- **Work to complete**:
Please repeat, from the entries that follow, the lines from the one containing "Lemma ok_land y" through the one containing "assert (Hforth : forall" exactly, adding nothing.

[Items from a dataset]

┌──

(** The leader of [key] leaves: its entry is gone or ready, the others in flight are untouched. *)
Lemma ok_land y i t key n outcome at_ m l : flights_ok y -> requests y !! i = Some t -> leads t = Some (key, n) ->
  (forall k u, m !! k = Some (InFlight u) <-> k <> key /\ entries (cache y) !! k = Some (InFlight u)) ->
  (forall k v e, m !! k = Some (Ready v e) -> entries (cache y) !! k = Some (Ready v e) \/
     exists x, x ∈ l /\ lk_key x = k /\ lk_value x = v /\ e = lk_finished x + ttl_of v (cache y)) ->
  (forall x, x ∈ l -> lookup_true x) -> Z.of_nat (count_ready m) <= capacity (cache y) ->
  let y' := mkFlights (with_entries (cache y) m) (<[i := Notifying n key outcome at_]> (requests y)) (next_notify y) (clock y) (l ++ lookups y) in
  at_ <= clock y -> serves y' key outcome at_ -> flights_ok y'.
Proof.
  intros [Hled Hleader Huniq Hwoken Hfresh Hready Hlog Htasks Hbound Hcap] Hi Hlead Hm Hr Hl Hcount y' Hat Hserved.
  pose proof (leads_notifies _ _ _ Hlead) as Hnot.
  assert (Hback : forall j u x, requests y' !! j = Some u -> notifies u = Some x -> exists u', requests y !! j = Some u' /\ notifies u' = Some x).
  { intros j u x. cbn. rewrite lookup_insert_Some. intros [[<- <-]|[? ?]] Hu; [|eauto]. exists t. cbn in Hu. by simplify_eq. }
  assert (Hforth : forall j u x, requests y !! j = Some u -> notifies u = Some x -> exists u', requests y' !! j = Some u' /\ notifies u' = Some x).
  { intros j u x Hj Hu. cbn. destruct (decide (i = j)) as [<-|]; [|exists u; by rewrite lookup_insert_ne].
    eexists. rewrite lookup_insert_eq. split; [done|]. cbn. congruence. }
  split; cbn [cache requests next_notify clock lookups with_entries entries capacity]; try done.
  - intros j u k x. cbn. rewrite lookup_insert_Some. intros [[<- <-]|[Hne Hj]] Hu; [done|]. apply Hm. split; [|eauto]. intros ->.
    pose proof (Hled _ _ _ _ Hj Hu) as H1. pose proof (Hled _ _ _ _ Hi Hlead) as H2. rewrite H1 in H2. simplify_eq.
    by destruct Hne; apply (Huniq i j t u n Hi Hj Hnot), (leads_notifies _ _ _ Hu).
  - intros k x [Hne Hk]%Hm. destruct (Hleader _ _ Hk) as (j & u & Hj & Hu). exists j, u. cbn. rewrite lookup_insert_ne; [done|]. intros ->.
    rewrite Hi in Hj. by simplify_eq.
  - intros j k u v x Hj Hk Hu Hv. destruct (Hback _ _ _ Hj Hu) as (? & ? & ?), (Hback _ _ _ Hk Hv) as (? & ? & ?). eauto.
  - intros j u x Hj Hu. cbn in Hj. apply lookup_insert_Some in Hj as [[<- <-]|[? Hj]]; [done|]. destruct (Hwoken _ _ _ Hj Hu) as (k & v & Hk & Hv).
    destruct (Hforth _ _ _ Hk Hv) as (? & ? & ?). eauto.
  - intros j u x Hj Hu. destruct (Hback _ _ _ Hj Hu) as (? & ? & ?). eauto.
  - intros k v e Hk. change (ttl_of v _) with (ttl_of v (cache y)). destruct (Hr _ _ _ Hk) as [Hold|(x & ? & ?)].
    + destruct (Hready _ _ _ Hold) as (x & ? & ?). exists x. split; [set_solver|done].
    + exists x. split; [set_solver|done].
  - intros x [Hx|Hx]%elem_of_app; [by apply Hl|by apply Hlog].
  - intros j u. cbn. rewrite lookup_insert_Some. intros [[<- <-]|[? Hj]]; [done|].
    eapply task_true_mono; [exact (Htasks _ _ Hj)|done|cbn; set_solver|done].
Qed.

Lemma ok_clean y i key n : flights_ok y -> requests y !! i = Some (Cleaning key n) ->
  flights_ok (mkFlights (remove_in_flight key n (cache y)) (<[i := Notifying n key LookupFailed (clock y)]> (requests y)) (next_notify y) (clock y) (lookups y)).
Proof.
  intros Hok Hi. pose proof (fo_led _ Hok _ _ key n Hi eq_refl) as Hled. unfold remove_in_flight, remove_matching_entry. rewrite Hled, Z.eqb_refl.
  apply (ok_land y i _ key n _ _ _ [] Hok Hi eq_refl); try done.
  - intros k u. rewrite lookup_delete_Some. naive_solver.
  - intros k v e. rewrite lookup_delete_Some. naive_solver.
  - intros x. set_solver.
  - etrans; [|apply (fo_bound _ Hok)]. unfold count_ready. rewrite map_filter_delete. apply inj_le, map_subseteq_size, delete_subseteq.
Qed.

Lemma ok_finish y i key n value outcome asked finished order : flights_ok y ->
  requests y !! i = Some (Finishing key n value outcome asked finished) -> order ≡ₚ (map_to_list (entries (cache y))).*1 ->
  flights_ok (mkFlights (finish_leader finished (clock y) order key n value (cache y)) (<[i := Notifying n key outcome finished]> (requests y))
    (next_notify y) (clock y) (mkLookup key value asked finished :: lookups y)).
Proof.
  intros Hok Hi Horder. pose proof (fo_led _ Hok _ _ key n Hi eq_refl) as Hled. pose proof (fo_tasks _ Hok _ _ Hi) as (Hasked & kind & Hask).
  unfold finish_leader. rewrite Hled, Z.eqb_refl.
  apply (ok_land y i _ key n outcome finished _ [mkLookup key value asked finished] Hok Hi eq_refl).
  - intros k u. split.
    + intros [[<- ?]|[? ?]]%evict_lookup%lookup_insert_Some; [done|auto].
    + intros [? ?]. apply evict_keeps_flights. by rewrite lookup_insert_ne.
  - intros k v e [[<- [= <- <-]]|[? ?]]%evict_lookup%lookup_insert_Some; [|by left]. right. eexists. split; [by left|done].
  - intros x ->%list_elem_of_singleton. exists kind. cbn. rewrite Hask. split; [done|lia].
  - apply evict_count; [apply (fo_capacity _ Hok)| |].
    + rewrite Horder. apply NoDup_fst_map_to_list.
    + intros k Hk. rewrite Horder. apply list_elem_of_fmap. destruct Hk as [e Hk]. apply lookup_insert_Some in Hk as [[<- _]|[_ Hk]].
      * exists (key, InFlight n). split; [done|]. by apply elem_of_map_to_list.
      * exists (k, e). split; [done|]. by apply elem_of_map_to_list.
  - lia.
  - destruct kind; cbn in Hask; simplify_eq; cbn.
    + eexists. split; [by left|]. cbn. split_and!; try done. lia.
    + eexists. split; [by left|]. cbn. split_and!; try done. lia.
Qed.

└──
┌──

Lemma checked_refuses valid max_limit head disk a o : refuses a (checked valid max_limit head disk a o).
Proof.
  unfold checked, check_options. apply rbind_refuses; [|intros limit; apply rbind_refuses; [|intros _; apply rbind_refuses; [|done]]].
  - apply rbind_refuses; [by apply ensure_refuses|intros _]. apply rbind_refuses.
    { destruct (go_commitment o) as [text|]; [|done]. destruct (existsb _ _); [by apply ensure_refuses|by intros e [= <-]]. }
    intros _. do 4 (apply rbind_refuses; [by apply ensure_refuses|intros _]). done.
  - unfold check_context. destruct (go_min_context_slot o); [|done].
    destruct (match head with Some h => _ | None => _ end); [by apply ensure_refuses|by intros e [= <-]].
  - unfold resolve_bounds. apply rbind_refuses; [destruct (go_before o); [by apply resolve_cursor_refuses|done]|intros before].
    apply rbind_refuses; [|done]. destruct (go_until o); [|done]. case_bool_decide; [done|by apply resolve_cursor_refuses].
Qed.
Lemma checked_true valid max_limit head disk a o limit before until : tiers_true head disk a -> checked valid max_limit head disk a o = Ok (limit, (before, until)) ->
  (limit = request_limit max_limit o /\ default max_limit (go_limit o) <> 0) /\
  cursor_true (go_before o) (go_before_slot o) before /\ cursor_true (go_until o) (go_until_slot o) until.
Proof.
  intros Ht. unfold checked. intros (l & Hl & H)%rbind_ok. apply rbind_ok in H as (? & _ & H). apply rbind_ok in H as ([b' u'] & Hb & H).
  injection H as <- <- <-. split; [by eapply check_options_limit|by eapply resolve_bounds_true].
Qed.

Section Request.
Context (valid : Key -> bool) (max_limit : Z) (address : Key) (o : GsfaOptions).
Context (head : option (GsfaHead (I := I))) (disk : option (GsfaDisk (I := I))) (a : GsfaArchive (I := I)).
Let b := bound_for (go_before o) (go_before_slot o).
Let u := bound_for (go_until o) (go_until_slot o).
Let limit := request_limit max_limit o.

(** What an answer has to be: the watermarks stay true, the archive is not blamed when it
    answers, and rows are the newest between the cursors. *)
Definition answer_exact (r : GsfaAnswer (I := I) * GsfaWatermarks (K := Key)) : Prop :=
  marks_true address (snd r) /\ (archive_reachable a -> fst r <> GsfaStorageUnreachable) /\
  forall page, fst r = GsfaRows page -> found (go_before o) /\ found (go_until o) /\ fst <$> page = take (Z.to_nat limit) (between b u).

└──
┌──

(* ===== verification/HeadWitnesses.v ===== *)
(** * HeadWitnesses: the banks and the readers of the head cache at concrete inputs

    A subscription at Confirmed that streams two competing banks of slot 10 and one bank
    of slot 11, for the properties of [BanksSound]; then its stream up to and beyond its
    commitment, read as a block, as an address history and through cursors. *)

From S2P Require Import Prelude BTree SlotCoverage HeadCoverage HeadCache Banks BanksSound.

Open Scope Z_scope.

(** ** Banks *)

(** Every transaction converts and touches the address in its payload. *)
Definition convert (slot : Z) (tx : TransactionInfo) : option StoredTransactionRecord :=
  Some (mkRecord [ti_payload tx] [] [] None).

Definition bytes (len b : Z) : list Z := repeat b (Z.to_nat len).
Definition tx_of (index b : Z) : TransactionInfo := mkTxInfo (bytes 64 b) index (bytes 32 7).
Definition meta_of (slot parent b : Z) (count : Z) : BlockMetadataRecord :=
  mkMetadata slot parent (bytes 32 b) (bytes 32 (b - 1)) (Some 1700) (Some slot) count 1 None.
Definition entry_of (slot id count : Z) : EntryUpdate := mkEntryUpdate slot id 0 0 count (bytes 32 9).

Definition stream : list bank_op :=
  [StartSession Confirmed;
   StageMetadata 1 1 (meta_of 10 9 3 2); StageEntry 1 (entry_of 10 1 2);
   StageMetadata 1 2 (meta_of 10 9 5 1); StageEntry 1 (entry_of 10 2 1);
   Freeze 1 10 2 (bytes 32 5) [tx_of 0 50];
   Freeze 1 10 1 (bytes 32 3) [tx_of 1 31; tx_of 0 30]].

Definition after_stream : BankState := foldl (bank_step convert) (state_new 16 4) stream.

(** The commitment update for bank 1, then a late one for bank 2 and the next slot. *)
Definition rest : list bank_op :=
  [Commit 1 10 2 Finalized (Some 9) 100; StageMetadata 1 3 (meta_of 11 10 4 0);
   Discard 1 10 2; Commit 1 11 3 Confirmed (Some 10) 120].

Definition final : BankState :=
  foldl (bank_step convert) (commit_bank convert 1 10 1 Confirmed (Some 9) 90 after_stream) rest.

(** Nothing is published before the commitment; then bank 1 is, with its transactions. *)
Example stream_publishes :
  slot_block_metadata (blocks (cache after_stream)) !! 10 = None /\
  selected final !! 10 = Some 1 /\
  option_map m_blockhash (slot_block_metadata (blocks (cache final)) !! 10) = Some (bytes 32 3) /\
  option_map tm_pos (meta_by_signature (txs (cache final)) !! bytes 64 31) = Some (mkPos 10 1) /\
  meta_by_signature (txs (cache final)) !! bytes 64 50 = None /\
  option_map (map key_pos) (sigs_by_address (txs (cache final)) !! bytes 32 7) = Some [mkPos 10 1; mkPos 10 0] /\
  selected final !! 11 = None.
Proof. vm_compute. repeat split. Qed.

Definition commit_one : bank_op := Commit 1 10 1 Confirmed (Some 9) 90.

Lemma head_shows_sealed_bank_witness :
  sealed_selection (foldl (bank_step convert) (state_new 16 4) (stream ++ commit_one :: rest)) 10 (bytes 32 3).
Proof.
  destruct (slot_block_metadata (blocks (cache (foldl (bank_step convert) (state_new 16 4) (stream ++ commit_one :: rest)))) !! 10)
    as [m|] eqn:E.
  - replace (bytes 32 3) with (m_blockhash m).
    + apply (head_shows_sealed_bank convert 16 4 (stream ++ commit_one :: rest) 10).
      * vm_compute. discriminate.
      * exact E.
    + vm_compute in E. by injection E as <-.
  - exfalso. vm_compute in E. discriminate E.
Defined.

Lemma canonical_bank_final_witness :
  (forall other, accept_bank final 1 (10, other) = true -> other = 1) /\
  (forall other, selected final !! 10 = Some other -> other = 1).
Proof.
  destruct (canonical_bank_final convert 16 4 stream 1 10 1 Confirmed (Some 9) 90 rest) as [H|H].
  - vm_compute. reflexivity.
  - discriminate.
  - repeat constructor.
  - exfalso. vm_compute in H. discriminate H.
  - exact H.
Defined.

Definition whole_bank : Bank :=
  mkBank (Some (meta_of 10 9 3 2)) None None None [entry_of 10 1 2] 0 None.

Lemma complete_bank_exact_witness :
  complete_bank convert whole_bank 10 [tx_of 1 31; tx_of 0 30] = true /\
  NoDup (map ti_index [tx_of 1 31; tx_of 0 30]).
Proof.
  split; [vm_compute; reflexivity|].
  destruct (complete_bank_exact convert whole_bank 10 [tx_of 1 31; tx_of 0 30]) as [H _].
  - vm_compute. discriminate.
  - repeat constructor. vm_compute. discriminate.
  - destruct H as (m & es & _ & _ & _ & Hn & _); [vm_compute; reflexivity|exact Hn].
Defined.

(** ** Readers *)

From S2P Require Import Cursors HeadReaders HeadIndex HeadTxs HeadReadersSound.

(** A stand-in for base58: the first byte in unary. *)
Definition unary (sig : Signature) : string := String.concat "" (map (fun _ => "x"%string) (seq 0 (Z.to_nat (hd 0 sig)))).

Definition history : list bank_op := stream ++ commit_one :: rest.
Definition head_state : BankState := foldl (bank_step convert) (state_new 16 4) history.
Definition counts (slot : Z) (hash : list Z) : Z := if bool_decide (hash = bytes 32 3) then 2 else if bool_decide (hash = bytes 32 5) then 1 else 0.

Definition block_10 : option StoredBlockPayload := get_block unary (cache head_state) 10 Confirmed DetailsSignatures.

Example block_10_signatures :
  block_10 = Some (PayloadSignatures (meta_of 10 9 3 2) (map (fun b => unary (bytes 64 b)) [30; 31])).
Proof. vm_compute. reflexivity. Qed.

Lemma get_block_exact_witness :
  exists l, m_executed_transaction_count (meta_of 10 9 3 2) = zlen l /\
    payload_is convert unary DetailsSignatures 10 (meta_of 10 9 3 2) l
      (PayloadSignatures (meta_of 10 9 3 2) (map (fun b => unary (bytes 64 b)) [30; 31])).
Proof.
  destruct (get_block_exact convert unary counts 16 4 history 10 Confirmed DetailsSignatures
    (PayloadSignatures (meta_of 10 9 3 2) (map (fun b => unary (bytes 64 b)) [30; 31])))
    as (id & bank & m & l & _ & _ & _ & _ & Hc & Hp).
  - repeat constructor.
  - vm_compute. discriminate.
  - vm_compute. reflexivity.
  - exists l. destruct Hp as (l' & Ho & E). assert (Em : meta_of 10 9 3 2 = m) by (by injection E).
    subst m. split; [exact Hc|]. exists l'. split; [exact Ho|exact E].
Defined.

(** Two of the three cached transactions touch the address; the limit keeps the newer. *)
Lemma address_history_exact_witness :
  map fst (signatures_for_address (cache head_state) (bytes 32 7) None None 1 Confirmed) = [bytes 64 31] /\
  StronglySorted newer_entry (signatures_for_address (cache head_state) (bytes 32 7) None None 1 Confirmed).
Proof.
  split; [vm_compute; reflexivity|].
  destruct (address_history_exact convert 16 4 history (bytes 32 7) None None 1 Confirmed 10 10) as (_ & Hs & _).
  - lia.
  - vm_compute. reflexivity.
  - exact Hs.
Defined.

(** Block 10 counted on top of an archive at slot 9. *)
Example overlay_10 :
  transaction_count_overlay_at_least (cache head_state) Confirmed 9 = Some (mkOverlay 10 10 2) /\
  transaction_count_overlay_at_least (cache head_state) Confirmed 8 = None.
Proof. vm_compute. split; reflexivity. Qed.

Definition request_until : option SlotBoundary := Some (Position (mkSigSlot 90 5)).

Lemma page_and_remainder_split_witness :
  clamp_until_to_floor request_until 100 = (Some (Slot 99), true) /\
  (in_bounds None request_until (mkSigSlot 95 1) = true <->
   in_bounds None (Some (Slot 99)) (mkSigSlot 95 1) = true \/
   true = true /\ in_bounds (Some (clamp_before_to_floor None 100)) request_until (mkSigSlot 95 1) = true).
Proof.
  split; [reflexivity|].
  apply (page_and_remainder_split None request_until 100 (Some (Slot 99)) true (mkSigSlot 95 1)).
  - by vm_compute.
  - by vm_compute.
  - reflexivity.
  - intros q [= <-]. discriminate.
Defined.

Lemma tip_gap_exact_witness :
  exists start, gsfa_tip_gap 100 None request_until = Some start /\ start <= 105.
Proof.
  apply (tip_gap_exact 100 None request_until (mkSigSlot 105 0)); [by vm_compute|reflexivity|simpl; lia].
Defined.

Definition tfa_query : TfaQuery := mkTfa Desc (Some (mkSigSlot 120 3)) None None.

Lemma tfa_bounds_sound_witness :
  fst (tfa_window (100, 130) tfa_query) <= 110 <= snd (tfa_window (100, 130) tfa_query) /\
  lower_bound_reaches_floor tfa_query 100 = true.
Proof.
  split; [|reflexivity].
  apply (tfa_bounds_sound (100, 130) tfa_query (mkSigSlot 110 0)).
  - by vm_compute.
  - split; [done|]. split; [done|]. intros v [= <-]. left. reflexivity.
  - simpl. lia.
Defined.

└──

- **Exercise response**:
Lemma ok_land y i t key n outcome at_ m l : flights_ok y -> requests y !! i = Some t -> leads t = Some (key, n) ->
  (forall k u, m !! k = Some (InFlight u) <-> k <> key /\ entries (cache y) !! k = Some (InFlight u)) ->
  (forall k v e, m !! k = Some (Ready v e) -> entries (cache y) !! k = Some (Ready v e) \/
     exists x, x ∈ l /\ lk_key x = k /\ lk_value x = v /\ e = lk_finished x + ttl_of v (cache y)) ->
  (forall x, x ∈ l -> lookup_true x) -> Z.of_nat (count_ready m) <= capacity (cache y) ->
  let y' := mkFlights (with_entries (cache y) m) (<[i := Notifying n key outcome at_]> (requests y)) (next_notify y) (clock y) (l ++ lookups y) in
  at_ <= clock y -> serves y' key outcome at_ -> flights_ok y'.
Proof.
  intros [Hled Hleader Huniq Hwoken Hfresh Hready Hlog Htasks Hbound Hcap] Hi Hlead Hm Hr Hl Hcount y' Hat Hserved.
  pose proof (leads_notifies _ _ _ Hlead) as Hnot.
  assert (Hback : forall j u x, requests y' !! j = Some u -> notifies u = Some x -> exists u', requests y !! j = Some u' /\ notifies u' = Some x).
  { intros j u x. cbn. rewrite lookup_insert_Some. intros [[<- <-]|[? ?]] Hu; [|eauto]. exists t. cbn in Hu. by simplify_eq. }
  assert (Hforth : forall j u x, requests y !! j = Some u -> notifies u = Some x -> exists u', requests y' !! j = Some u' /\ notifies u' = Some x).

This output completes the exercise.